Requirement: In the entries below, find the line with "30 => Some STATE_FSAL_DELAY" and print exactly every line from there up to and including the line with "ERR_FSAL_STALE => 151", with no other lines.

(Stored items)

(* ===== verification/_CoqProject ===== *)
-Q . S2P
Prelude.v
Flags.v
Status.v
Owners.v
GList.v
Fsal.v
LockData.v
LockList.v
LockOps.v
LockWf.v
LockSem.v
LockMerge.v
LockSubtract.v
LockFsalOps.v
LockGrant.v
LockExcl.v
LockCancel.v
LockInv.v
LockReach.v
LockBytes.v
Backends.v
LockProps.v
LockFindings.v
Acl.v
Access.v
AclOps.v
AclProps.v
FsalShare.v
ShareState.v
Block.v
Display.v
Base64.v
ClientData.v
ClientOps.v
Compound.v
ClientInv.v
ClientLife.v
SessionKeep.v
ClientFrame.v
ClientSafe.v
ClientSessions.v
ClientState.v
ClientReaper.v
CompoundSafe.v
ClientRuns.v
ClientProps.v
CompoundOnce.v
CompoundFindings.v
ClientFindings.v
StateTable.v
StateOps.v
StateInv.v
StateSafe.v
StateClose.v
StateRuns.v
StateReplies.v
StateProps.v
StateFindings.v
(* ===== verification/Status.v ===== *)
(** * Status codes and their conversions

    The status enumerations of the state layer (include/gsh_status.h), the
    FSAL (include/fsal_types.h) and the protocols (include/nfsv41.h,
    include/nfs23.h, include/nlm4.h), and the tables that convert one into
    the other: SAL/state_misc.c, Protocols/NLM/nlm_util.c and
    support/nfs_convert.c. *)
From S2P Require Import Prelude.
From Stdlib Require Import String.
Local Open Scope string_scope.
Local Open Scope Z_scope.

(** [enum state_status], include/gsh_status.h. *)
Inductive state_status_t :=
| STATE_SUCCESS
| STATE_MALLOC_ERROR
| STATE_POOL_MUTEX_INIT_ERROR
| STATE_GET_NEW_LRU_ENTRY
| STATE_INIT_ENTRY_FAILED
| STATE_FSAL_ERROR
| STATE_LRU_ERROR
| STATE_HASH_SET_ERROR
| STATE_NOT_A_DIRECTORY
| STATE_INCONSISTENT_ENTRY
| STATE_BAD_TYPE
| STATE_ENTRY_EXISTS
| STATE_DIR_NOT_EMPTY
| STATE_NOT_FOUND
| STATE_INVALID_ARGUMENT
| STATE_INSERT_ERROR
| STATE_HASH_TABLE_ERROR
| STATE_FSAL_EACCESS
| STATE_IS_A_DIRECTORY
| STATE_FSAL_EPERM
| STATE_NO_SPACE_LEFT
| STATE_READ_ONLY_FS
| STATE_IO_ERROR
| STATE_ESTALE
| STATE_FSAL_ERR_SEC
| STATE_LOCKED
| STATE_QUOTA_EXCEEDED
| STATE_ASYNC_POST_ERROR
| STATE_NOT_SUPPORTED
| STATE_STATE_ERROR
| STATE_FSAL_DELAY
| STATE_NAME_TOO_LONG
| STATE_LOCK_CONFLICT
| STATE_LOCK_BLOCKED
| STATE_LOCK_DEADLOCK
| STATE_BAD_COOKIE
| STATE_FILE_BIG
| STATE_GRACE_PERIOD
| STATE_CACHE_INODE_ERR
| STATE_SIGNAL_ERROR
| STATE_FILE_OPEN
| STATE_MLINK
| STATE_SERVERFAULT
| STATE_TOOSMALL
| STATE_XDEV
| STATE_SHARE_DENIED
| STATE_IN_GRACE
| STATE_BADHANDLE
| STATE_BAD_RANGE.

(** [enum fsal_errors_t], include/fsal_types.h. *)
Inductive fsal_errors_t :=
| ERR_FSAL_NO_ERROR
| ERR_FSAL_PERM
| ERR_FSAL_NOENT
| ERR_FSAL_IO
| ERR_FSAL_NXIO
| ERR_FSAL_NOMEM
| ERR_FSAL_ACCESS
| ERR_FSAL_FAULT
| ERR_FSAL_EXIST
| ERR_FSAL_XDEV
| ERR_FSAL_NOTDIR
| ERR_FSAL_ISDIR
| ERR_FSAL_INVAL
| ERR_FSAL_FBIG
| ERR_FSAL_NOSPC
| ERR_FSAL_ROFS
| ERR_FSAL_MLINK
| ERR_FSAL_DQUOT
| ERR_FSAL_NO_DATA
| ERR_FSAL_NAMETOOLONG
| ERR_FSAL_NOTEMPTY
| ERR_FSAL_STALE
| ERR_FSAL_BADHANDLE
| ERR_FSAL_BADCOOKIE
| ERR_FSAL_NOTSUPP
| ERR_FSAL_TOOSMALL
| ERR_FSAL_SERVERFAULT
| ERR_FSAL_BADTYPE
| ERR_FSAL_DELAY
| ERR_FSAL_LOCKED
| ERR_FSAL_FHEXPIRED
| ERR_FSAL_SHARE_DENIED
| ERR_FSAL_SYMLINK
| ERR_FSAL_ATTRNOTSUPP
| ERR_FSAL_BAD_RANGE
| ERR_FSAL_NOT_INIT
| ERR_FSAL_ALREADY_INIT
| ERR_FSAL_BAD_INIT
| ERR_FSAL_SEC
| ERR_FSAL_NO_QUOTA
| ERR_FSAL_NOT_OPENED
| ERR_FSAL_DEADLOCK
| ERR_FSAL_OVERFLOW
| ERR_FSAL_INTERRUPT
| ERR_FSAL_BLOCKED
| ERR_FSAL_TIMEOUT
| ERR_FSAL_FILE_OPEN
| ERR_FSAL_UNION_NOTSUPP
| ERR_FSAL_IN_GRACE
| ERR_FSAL_NO_ACE
| ERR_FSAL_CROSS_JUNCTION
| ERR_FSAL_BADNAME.

(** [enum nfsstat4], include/nfsv41.h. *)
Inductive nfsstat4 :=
| NFS4_OK
| NFS4ERR_PERM
| NFS4ERR_NOENT
| NFS4ERR_IO
| NFS4ERR_NXIO
| NFS4ERR_ACCESS
| NFS4ERR_EXIST
| NFS4ERR_XDEV
| NFS4ERR_NOTDIR
| NFS4ERR_ISDIR
| NFS4ERR_INVAL
| NFS4ERR_FBIG
| NFS4ERR_NOSPC
| NFS4ERR_ROFS
| NFS4ERR_MLINK
| NFS4ERR_NAMETOOLONG
| NFS4ERR_NOTEMPTY
| NFS4ERR_DQUOT
| NFS4ERR_STALE
| NFS4ERR_BADHANDLE
| NFS4ERR_BAD_COOKIE
| NFS4ERR_NOTSUPP
| NFS4ERR_TOOSMALL
| NFS4ERR_SERVERFAULT
| NFS4ERR_BADTYPE
| NFS4ERR_DELAY
| NFS4ERR_SAME
| NFS4ERR_DENIED
| NFS4ERR_EXPIRED
| NFS4ERR_LOCKED
| NFS4ERR_GRACE
| NFS4ERR_FHEXPIRED
| NFS4ERR_SHARE_DENIED
| NFS4ERR_WRONGSEC
| NFS4ERR_CLID_INUSE
| NFS4ERR_RESOURCE
| NFS4ERR_MOVED
| NFS4ERR_NOFILEHANDLE
| NFS4ERR_MINOR_VERS_MISMATCH
| NFS4ERR_STALE_CLIENTID
| NFS4ERR_STALE_STATEID
| NFS4ERR_OLD_STATEID
| NFS4ERR_BAD_STATEID
| NFS4ERR_BAD_SEQID
| NFS4ERR_NOT_SAME
| NFS4ERR_LOCK_RANGE
| NFS4ERR_SYMLINK
| NFS4ERR_RESTOREFH
| NFS4ERR_LEASE_MOVED
| NFS4ERR_ATTRNOTSUPP
| NFS4ERR_NO_GRACE
| NFS4ERR_RECLAIM_BAD
| NFS4ERR_RECLAIM_CONFLICT
| NFS4ERR_BADXDR
| NFS4ERR_LOCKS_HELD
| NFS4ERR_OPENMODE
| NFS4ERR_BADOWNER
| NFS4ERR_BADCHAR
| NFS4ERR_BADNAME
| NFS4ERR_BAD_RANGE
| NFS4ERR_LOCK_NOTSUPP
| NFS4ERR_OP_ILLEGAL
| NFS4ERR_DEADLOCK
| NFS4ERR_FILE_OPEN
| NFS4ERR_ADMIN_REVOKED
| NFS4ERR_CB_PATH_DOWN
| NFS4ERR_BADIOMODE
| NFS4ERR_BADLAYOUT
| NFS4ERR_BAD_SESSION_DIGEST
| NFS4ERR_BADSESSION
| NFS4ERR_BADSLOT
| NFS4ERR_COMPLETE_ALREADY
| NFS4ERR_CONN_NOT_BOUND_TO_SESSION
| NFS4ERR_DELEG_ALREADY_WANTED
| NFS4ERR_BACK_CHAN_BUSY
| NFS4ERR_LAYOUTTRYLATER
| NFS4ERR_LAYOUTUNAVAILABLE
| NFS4ERR_NOMATCHING_LAYOUT
| NFS4ERR_RECALLCONFLICT
| NFS4ERR_UNKNOWN_LAYOUTTYPE
| NFS4ERR_SEQ_MISORDERED
| NFS4ERR_SEQUENCE_POS
| NFS4ERR_REQ_TOO_BIG
| NFS4ERR_REP_TOO_BIG
| NFS4ERR_REP_TOO_BIG_TO_CACHE
| NFS4ERR_RETRY_UNCACHED_REP
| NFS4ERR_UNSAFE_COMPOUND
| NFS4ERR_TOO_MANY_OPS
| NFS4ERR_OP_NOT_IN_SESSION
| NFS4ERR_HASH_ALG_UNSUPP
| NFS4ERR_CLIENTID_BUSY
| NFS4ERR_PNFS_IO_HOLE
| NFS4ERR_SEQ_FALSE_RETRY
| NFS4ERR_BAD_HIGH_SLOT
| NFS4ERR_DEADSESSION
| NFS4ERR_ENCR_ALG_UNSUPP
| NFS4ERR_PNFS_NO_LAYOUT
| NFS4ERR_NOT_ONLY_OP
| NFS4ERR_WRONG_CRED
| NFS4ERR_WRONG_TYPE
| NFS4ERR_DIRDELEG_UNAVAIL
| NFS4ERR_REJECT_DELEG
| NFS4ERR_RETURNCONFLICT
| NFS4ERR_DELEG_REVOKED
| NFS4ERR_PARTNER_NOTSUPP
| NFS4ERR_PARTNER_NO_AUTH
| NFS4ERR_UNION_NOTSUPP
| NFS4ERR_OFFLOAD_DENIED
| NFS4ERR_WRONG_LFS
| NFS4ERR_BADLABEL
| NFS4ERR_OFFLOAD_NO_REQS
| NFS4ERR_REPLAY.

(** [enum nfsstat3], include/nfs23.h. *)
Inductive nfsstat3 :=
| NFS3_OK
| NFS3ERR_PERM
| NFS3ERR_NOENT
| NFS3ERR_IO
| NFS3ERR_NXIO
| NFS3ERR_ACCES
| NFS3ERR_EXIST
| NFS3ERR_XDEV
| NFS3ERR_NODEV
| NFS3ERR_NOTDIR
| NFS3ERR_ISDIR
| NFS3ERR_INVAL
| NFS3ERR_FBIG
| NFS3ERR_NOSPC
| NFS3ERR_ROFS
| NFS3ERR_MLINK
| NFS3ERR_NAMETOOLONG
| NFS3ERR_NOTEMPTY
| NFS3ERR_DQUOT
| NFS3ERR_STALE
| NFS3ERR_REMOTE
| NFS3ERR_BADHANDLE
| NFS3ERR_NOT_SYNC
| NFS3ERR_BAD_COOKIE
| NFS3ERR_NOTSUPP
| NFS3ERR_TOOSMALL
| NFS3ERR_SERVERFAULT
| NFS3ERR_BADTYPE
| NFS3ERR_JUKEBOX.

(** [enum nlm4_stats], include/nlm4.h. *)
Inductive nlm4_stats :=
| NLM4_GRANTED
| NLM4_DENIED
| NLM4_DENIED_NOLOCKS
| NLM4_BLOCKED
| NLM4_DENIED_GRACE_PERIOD
| NLM4_DEADLCK
| NLM4_ROFS
| NLM4_STALE_FH
| NLM4_FBIG
| NLM4_FAILED.

(** The numeric values the enumerators have in the headers; the protocol
    ones go on the wire. *)
Definition state_status_val (s : state_status_t) : Z :=
  match s with
  | STATE_SUCCESS => 0
  | STATE_MALLOC_ERROR => 1
  | STATE_POOL_MUTEX_INIT_ERROR => 2
  | STATE_GET_NEW_LRU_ENTRY => 3
  | STATE_INIT_ENTRY_FAILED => 4
  | STATE_FSAL_ERROR => 5
  | STATE_LRU_ERROR => 6
  | STATE_HASH_SET_ERROR => 7
  | STATE_NOT_A_DIRECTORY => 8
  | STATE_INCONSISTENT_ENTRY => 9
  | STATE_BAD_TYPE => 10
  | STATE_ENTRY_EXISTS => 11
  | STATE_DIR_NOT_EMPTY => 12
  | STATE_NOT_FOUND => 13
  | STATE_INVALID_ARGUMENT => 14
  | STATE_INSERT_ERROR => 15
  | STATE_HASH_TABLE_ERROR => 16
  | STATE_FSAL_EACCESS => 17
  | STATE_IS_A_DIRECTORY => 18
  | STATE_FSAL_EPERM => 19
  | STATE_NO_SPACE_LEFT => 20
  | STATE_READ_ONLY_FS => 21
  | STATE_IO_ERROR => 22
  | STATE_ESTALE => 23
  | STATE_FSAL_ERR_SEC => 24
  | STATE_LOCKED => 25
  | STATE_QUOTA_EXCEEDED => 26
  | STATE_ASYNC_POST_ERROR => 27
  | STATE_NOT_SUPPORTED => 28
  | STATE_STATE_ERROR => 29
  | STATE_FSAL_DELAY => 30
  | STATE_NAME_TOO_LONG => 31
  | STATE_LOCK_CONFLICT => 32
  | STATE_LOCK_BLOCKED => 33
  | STATE_LOCK_DEADLOCK => 34
  | STATE_BAD_COOKIE => 35
  | STATE_FILE_BIG => 36
  | STATE_GRACE_PERIOD => 37
  | STATE_CACHE_INODE_ERR => 38
  | STATE_SIGNAL_ERROR => 39
  | STATE_FILE_OPEN => 40
  | STATE_MLINK => 41
  | STATE_SERVERFAULT => 42
  | STATE_TOOSMALL => 43
  | STATE_XDEV => 44
  | STATE_SHARE_DENIED => 45
  | STATE_IN_GRACE => 46
  | STATE_BADHANDLE => 47
  | STATE_BAD_RANGE => 48
  end.

(** The inverse of [state_status_val]: the enumerator a number stands for. *)
Definition state_status_val_inv (z : Z) : option state_status_t :=
  match z with
  | 0 => Some STATE_SUCCESS
  | 1 => Some STATE_MALLOC_ERROR
  | 2 => Some STATE_POOL_MUTEX_INIT_ERROR
  | 3 => Some STATE_GET_NEW_LRU_ENTRY
  | 4 => Some STATE_INIT_ENTRY_FAILED
  | 5 => Some STATE_FSAL_ERROR
  | 6 => Some STATE_LRU_ERROR
  | 7 => Some STATE_HASH_SET_ERROR
  | 8 => Some STATE_NOT_A_DIRECTORY
  | 9 => Some STATE_INCONSISTENT_ENTRY
  | 10 => Some STATE_BAD_TYPE
  | 11 => Some STATE_ENTRY_EXISTS
  | 12 => Some STATE_DIR_NOT_EMPTY
  | 13 => Some STATE_NOT_FOUND
  | 14 => Some STATE_INVALID_ARGUMENT
  | 15 => Some STATE_INSERT_ERROR
  | 16 => Some STATE_HASH_TABLE_ERROR
  | 17 => Some STATE_FSAL_EACCESS
  | 18 => Some STATE_IS_A_DIRECTORY
  | 19 => Some STATE_FSAL_EPERM
  | 20 => Some STATE_NO_SPACE_LEFT
  | 21 => Some STATE_READ_ONLY_FS
  | 22 => Some STATE_IO_ERROR
  | 23 => Some STATE_ESTALE
  | 24 => Some STATE_FSAL_ERR_SEC
  | 25 => Some STATE_LOCKED
  | 26 => Some STATE_QUOTA_EXCEEDED
  | 27 => Some STATE_ASYNC_POST_ERROR
  | 28 => Some STATE_NOT_SUPPORTED
  | 29 => Some STATE_STATE_ERROR
  | 30 => Some STATE_FSAL_DELAY
  | 31 => Some STATE_NAME_TOO_LONG
  | 32 => Some STATE_LOCK_CONFLICT
  | 33 => Some STATE_LOCK_BLOCKED
  | 34 => Some STATE_LOCK_DEADLOCK
  | 35 => Some STATE_BAD_COOKIE
  | 36 => Some STATE_FILE_BIG
  | 37 => Some STATE_GRACE_PERIOD
  | 38 => Some STATE_CACHE_INODE_ERR
  | 39 => Some STATE_SIGNAL_ERROR
  | 40 => Some STATE_FILE_OPEN
  | 41 => Some STATE_MLINK
  | 42 => Some STATE_SERVERFAULT
  | 43 => Some STATE_TOOSMALL
  | 44 => Some STATE_XDEV
  | 45 => Some STATE_SHARE_DENIED
  | 46 => Some STATE_IN_GRACE
  | 47 => Some STATE_BADHANDLE
  | 48 => Some STATE_BAD_RANGE
  | _ => None
  end.

Definition fsal_errors_val (s : fsal_errors_t) : Z :=
  match s with
  | ERR_FSAL_NO_ERROR => 0
  | ERR_FSAL_PERM => 1
  | ERR_FSAL_NOENT => 2
  | ERR_FSAL_IO => 5
  | ERR_FSAL_NXIO => 6
  | ERR_FSAL_NOMEM => 12
  | ERR_FSAL_ACCESS => 13
  | ERR_FSAL_FAULT => 14
  | ERR_FSAL_EXIST => 17
  | ERR_FSAL_XDEV => 18
  | ERR_FSAL_NOTDIR => 20
  | ERR_FSAL_ISDIR => 21
  | ERR_FSAL_INVAL => 22
  | ERR_FSAL_FBIG => 27
  | ERR_FSAL_NOSPC => 28
  | ERR_FSAL_ROFS => 30
  | ERR_FSAL_MLINK => 31
  | ERR_FSAL_DQUOT => 49
  | ERR_FSAL_NO_DATA => 61
  | ERR_FSAL_NAMETOOLONG => 78
  | ERR_FSAL_NOTEMPTY => 93
  | ERR_FSAL_STALE => 151
  | ERR_FSAL_BADHANDLE => 10001
  | ERR_FSAL_BADCOOKIE => 10003
  | ERR_FSAL_NOTSUPP => 10004
  | ERR_FSAL_TOOSMALL => 10005
  | ERR_FSAL_SERVERFAULT => 10006
  | ERR_FSAL_BADTYPE => 10007
  | ERR_FSAL_DELAY => 10008
  | ERR_FSAL_LOCKED => 10012
  | ERR_FSAL_FHEXPIRED => 10014
  | ERR_FSAL_SHARE_DENIED => 10015
  | ERR_FSAL_SYMLINK => 10029
  | ERR_FSAL_ATTRNOTSUPP => 10032
  | ERR_FSAL_BAD_RANGE => 10042
  | ERR_FSAL_NOT_INIT => 20001
  | ERR_FSAL_ALREADY_INIT => 20002
  | ERR_FSAL_BAD_INIT => 20003
  | ERR_FSAL_SEC => 20004
  | ERR_FSAL_NO_QUOTA => 20005
  | ERR_FSAL_NOT_OPENED => 20010
  | ERR_FSAL_DEADLOCK => 20011
  | ERR_FSAL_OVERFLOW => 20012
  | ERR_FSAL_INTERRUPT => 20013
  | ERR_FSAL_BLOCKED => 20014
  | ERR_FSAL_TIMEOUT => 20015
  | ERR_FSAL_FILE_OPEN => 10046
  | ERR_FSAL_UNION_NOTSUPP => 10094
  | ERR_FSAL_IN_GRACE => 10095
  | ERR_FSAL_NO_ACE => 10096
  | ERR_FSAL_CROSS_JUNCTION => 10097
  | ERR_FSAL_BADNAME => 10098
  end.

(** The inverse of [fsal_errors_val]: the enumerator a number stands for. *)
Definition fsal_errors_val_inv (z : Z) : option fsal_errors_t :=
  match z with
  | 0 => Some ERR_FSAL_NO_ERROR
  | 1 => Some ERR_FSAL_PERM
  | 2 => Some ERR_FSAL_NOENT
  | 5 => Some ERR_FSAL_IO
  | 6 => Some ERR_FSAL_NXIO
  | 12 => Some ERR_FSAL_NOMEM
  | 13 => Some ERR_FSAL_ACCESS
  | 14 => Some ERR_FSAL_FAULT
  | 17 => Some ERR_FSAL_EXIST
  | 18 => Some ERR_FSAL_XDEV
  | 20 => Some ERR_FSAL_NOTDIR
  | 21 => Some ERR_FSAL_ISDIR
  | 22 => Some ERR_FSAL_INVAL
  | 27 => Some ERR_FSAL_FBIG
  | 28 => Some ERR_FSAL_NOSPC
  | 30 => Some ERR_FSAL_ROFS
  | 31 => Some ERR_FSAL_MLINK
  | 49 => Some ERR_FSAL_DQUOT
  | 61 => Some ERR_FSAL_NO_DATA
  | 78 => Some ERR_FSAL_NAMETOOLONG
  | 93 => Some ERR_FSAL_NOTEMPTY
  | 151 => Some ERR_FSAL_STALE
  | 10001 => Some ERR_FSAL_BADHANDLE
  | 10003 => Some ERR_FSAL_BADCOOKIE
  | 10004 => Some ERR_FSAL_NOTSUPP
  | 10005 => Some ERR_FSAL_TOOSMALL
  | 10006 => Some ERR_FSAL_SERVERFAULT
  | 10007 => Some ERR_FSAL_BADTYPE
  | 10008 => Some ERR_FSAL_DELAY
  | 10012 => Some ERR_FSAL_LOCKED
  | 10014 => Some ERR_FSAL_FHEXPIRED
  | 10015 => Some ERR_FSAL_SHARE_DENIED
  | 10029 => Some ERR_FSAL_SYMLINK
  | 10032 => Some ERR_FSAL_ATTRNOTSUPP
  | 10042 => Some ERR_FSAL_BAD_RANGE
  | 20001 => Some ERR_FSAL_NOT_INIT
  | 20002 => Some ERR_FSAL_ALREADY_INIT
  | 20003 => Some ERR_FSAL_BAD_INIT
  | 20004 => Some ERR_FSAL_SEC
  | 20005 => Some ERR_FSAL_NO_QUOTA
  | 20010 => Some ERR_FSAL_NOT_OPENED
  | 20011 => Some ERR_FSAL_DEADLOCK
  | 20012 => Some ERR_FSAL_OVERFLOW
  | 20013 => Some ERR_FSAL_INTERRUPT
  | 20014 => Some ERR_FSAL_BLOCKED
  | 20015 => Some ERR_FSAL_TIMEOUT
  | 10046 => Some ERR_FSAL_FILE_OPEN
  | 10094 => Some ERR_FSAL_UNION_NOTSUPP
  | 10095 => Some ERR_FSAL_IN_GRACE
  | 10096 => Some ERR_FSAL_NO_ACE
  | 10097 => Some ERR_FSAL_CROSS_JUNCTION
  | 10098 => Some ERR_FSAL_BADNAME
  | _ => None
  end.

Task answer:
  | 30 => Some STATE_FSAL_DELAY
  | 31 => Some STATE_NAME_TOO_LONG
  | 32 => Some STATE_LOCK_CONFLICT
  | 33 => Some STATE_LOCK_BLOCKED
  | 34 => Some STATE_LOCK_DEADLOCK
  | 35 => Some STATE_BAD_COOKIE
  | 36 => Some STATE_FILE_BIG
  | 37 => Some STATE_GRACE_PERIOD
  | 38 => Some STATE_CACHE_INODE_ERR
  | 39 => Some STATE_SIGNAL_ERROR
  | 40 => Some STATE_FILE_OPEN
  | 41 => Some STATE_MLINK
  | 42 => Some STATE_SERVERFAULT
  | 43 => Some STATE_TOOSMALL
  | 44 => Some STATE_XDEV
  | 45 => Some STATE_SHARE_DENIED
  | 46 => Some STATE_IN_GRACE
  | 47 => Some STATE_BADHANDLE
  | 48 => Some STATE_BAD_RANGE
  | _ => None
  end.

Definition fsal_errors_val (s : fsal_errors_t) : Z :=
  match s with
  | ERR_FSAL_NO_ERROR => 0
  | ERR_FSAL_PERM => 1
  | ERR_FSAL_NOENT => 2
  | ERR_FSAL_IO => 5
  | ERR_FSAL_NXIO => 6
  | ERR_FSAL_NOMEM => 12
  | ERR_FSAL_ACCESS => 13
  | ERR_FSAL_FAULT => 14
  | ERR_FSAL_EXIST => 17
  | ERR_FSAL_XDEV => 18
  | ERR_FSAL_NOTDIR => 20
  | ERR_FSAL_ISDIR => 21
  | ERR_FSAL_INVAL => 22
  | ERR_FSAL_FBIG => 27
  | ERR_FSAL_NOSPC => 28
  | ERR_FSAL_ROFS => 30
  | ERR_FSAL_MLINK => 31
  | ERR_FSAL_DQUOT => 49
  | ERR_FSAL_NO_DATA => 61
  | ERR_FSAL_NAMETOOLONG => 78
  | ERR_FSAL_NOTEMPTY => 93
  | ERR_FSAL_STALE => 151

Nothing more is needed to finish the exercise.